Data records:

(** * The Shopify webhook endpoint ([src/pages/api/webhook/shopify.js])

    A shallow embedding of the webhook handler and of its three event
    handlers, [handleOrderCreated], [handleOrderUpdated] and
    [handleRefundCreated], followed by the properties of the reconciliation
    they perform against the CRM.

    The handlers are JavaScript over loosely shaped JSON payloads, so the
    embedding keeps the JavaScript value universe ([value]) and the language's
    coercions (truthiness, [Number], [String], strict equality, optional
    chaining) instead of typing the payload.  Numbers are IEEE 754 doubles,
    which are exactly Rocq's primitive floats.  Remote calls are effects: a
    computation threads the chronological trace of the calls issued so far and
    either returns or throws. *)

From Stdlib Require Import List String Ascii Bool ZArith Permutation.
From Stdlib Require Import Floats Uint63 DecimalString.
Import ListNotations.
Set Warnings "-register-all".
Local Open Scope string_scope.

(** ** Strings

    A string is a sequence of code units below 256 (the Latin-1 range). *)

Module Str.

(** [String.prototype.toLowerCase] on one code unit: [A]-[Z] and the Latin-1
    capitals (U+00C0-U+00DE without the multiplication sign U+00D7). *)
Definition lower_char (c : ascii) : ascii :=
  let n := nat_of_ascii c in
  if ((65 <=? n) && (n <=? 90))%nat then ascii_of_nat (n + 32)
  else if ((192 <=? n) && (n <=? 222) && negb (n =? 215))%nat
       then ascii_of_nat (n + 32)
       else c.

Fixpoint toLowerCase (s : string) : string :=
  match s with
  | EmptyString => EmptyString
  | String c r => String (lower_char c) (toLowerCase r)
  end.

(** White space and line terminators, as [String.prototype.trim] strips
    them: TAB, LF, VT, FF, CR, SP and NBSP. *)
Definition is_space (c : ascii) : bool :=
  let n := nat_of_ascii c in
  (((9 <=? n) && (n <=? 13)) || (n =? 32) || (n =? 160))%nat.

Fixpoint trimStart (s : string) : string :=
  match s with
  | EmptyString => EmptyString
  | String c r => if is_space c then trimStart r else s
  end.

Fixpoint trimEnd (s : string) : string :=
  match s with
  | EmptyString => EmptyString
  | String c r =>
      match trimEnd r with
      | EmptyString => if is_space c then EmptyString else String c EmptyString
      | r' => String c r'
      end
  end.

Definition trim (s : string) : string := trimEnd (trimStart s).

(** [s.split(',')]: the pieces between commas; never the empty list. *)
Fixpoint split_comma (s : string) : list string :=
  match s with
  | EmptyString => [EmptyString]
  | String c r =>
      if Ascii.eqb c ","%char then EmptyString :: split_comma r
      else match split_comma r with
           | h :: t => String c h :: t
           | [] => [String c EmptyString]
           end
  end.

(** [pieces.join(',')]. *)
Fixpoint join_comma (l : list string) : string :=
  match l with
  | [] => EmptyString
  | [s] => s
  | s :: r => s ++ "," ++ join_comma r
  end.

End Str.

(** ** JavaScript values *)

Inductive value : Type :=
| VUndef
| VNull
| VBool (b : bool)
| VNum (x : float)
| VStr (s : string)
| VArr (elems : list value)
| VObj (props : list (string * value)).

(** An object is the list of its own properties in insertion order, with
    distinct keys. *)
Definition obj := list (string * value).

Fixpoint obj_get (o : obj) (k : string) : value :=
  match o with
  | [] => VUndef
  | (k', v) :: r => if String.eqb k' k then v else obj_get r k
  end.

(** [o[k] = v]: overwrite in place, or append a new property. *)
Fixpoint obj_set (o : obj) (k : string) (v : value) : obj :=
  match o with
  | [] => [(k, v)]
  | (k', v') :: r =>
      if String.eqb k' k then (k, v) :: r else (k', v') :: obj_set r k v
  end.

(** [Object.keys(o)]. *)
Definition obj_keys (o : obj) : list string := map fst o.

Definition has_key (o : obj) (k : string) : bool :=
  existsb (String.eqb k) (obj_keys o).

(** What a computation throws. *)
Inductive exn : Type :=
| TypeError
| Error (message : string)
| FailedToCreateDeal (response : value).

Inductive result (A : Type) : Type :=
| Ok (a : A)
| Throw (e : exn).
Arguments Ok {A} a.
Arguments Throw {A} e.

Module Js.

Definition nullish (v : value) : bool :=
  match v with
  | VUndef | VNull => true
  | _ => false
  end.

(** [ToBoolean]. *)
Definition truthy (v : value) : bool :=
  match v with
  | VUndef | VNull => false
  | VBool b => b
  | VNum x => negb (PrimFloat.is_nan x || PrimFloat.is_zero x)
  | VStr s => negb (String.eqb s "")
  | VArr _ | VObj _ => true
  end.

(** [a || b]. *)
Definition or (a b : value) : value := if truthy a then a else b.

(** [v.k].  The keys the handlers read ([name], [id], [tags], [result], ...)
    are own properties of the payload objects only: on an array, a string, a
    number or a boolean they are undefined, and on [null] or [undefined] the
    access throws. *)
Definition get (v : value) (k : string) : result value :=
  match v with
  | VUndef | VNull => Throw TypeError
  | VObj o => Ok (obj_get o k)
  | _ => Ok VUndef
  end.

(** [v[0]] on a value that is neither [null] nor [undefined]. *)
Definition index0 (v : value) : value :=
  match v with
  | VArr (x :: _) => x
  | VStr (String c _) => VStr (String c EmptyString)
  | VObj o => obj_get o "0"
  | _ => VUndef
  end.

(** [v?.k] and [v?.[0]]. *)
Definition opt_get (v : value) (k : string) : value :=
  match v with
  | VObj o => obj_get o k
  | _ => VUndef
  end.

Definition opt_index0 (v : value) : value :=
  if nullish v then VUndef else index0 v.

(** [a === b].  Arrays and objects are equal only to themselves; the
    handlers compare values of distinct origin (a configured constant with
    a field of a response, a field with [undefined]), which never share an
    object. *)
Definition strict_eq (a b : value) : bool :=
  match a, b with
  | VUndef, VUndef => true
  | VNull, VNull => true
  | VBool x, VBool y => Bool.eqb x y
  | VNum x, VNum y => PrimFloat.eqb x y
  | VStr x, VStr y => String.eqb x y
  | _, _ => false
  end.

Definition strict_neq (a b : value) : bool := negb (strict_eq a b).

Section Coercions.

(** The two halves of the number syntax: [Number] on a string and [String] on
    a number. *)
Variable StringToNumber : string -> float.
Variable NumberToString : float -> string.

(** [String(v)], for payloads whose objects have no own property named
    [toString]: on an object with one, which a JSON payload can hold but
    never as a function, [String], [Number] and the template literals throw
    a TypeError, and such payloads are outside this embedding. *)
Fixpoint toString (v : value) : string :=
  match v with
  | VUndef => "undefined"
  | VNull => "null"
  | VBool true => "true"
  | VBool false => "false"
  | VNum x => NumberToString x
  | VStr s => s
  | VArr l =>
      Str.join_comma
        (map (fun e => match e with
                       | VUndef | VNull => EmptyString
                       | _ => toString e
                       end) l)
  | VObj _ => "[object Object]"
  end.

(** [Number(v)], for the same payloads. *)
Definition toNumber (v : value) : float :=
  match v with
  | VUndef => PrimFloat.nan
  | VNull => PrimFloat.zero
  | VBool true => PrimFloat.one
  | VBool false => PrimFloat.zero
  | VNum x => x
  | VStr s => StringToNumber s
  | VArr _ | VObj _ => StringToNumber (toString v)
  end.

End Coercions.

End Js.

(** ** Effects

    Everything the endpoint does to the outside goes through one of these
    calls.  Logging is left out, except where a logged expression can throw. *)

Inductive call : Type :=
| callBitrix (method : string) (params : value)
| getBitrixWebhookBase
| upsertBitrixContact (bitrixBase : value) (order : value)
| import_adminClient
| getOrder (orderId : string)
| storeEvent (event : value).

* * *

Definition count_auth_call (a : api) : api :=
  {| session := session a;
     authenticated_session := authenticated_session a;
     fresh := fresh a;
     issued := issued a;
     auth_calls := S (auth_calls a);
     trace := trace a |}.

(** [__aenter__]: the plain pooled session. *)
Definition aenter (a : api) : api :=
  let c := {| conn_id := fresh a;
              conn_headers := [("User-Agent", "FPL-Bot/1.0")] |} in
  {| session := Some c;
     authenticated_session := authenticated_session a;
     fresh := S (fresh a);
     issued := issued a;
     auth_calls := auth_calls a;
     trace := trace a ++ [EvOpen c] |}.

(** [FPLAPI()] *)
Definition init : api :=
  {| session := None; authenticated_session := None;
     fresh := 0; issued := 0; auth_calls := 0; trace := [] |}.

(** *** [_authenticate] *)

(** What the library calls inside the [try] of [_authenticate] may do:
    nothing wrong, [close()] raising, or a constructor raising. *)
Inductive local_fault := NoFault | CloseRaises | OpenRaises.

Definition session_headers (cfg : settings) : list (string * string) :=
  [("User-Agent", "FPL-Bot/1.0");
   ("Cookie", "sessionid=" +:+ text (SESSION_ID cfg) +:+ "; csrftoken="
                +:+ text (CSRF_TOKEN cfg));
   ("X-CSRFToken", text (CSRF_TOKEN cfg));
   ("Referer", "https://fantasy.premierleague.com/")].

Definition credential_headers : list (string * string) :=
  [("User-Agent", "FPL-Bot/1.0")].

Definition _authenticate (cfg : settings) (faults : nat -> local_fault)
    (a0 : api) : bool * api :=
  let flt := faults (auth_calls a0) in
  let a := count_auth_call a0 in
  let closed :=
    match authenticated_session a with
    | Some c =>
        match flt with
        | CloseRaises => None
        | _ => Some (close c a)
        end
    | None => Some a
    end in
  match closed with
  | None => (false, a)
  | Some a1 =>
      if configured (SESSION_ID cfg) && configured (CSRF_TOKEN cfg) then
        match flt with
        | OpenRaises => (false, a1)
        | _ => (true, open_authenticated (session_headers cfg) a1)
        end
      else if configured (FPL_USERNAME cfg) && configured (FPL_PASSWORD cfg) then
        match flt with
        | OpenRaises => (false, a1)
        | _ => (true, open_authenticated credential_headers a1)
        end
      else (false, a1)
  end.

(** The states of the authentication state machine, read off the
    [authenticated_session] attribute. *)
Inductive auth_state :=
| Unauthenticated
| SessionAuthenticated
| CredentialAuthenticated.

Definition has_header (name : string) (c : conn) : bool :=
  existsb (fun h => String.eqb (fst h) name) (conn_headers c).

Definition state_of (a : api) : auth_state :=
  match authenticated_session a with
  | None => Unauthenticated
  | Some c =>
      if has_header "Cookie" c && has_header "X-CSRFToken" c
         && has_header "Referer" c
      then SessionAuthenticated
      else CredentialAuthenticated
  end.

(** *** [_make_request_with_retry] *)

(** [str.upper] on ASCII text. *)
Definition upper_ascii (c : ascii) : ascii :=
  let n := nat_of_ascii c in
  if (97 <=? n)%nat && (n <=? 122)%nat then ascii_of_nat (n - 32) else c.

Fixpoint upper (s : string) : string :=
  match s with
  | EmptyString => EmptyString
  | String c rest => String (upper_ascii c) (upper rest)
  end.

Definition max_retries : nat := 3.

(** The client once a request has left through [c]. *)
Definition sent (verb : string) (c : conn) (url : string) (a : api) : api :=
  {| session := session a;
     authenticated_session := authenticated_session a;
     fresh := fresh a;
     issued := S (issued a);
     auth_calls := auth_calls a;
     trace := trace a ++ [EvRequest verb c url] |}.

◆ EXERCISE REQUIREMENTS ◆
Find the word "response" in the entries above and gather every line that holds it.

◆ EXPECTED ANSWER ◆
| FailedToCreateDeal (response : value).
    a field of a response, a field with [undefined]), which never share an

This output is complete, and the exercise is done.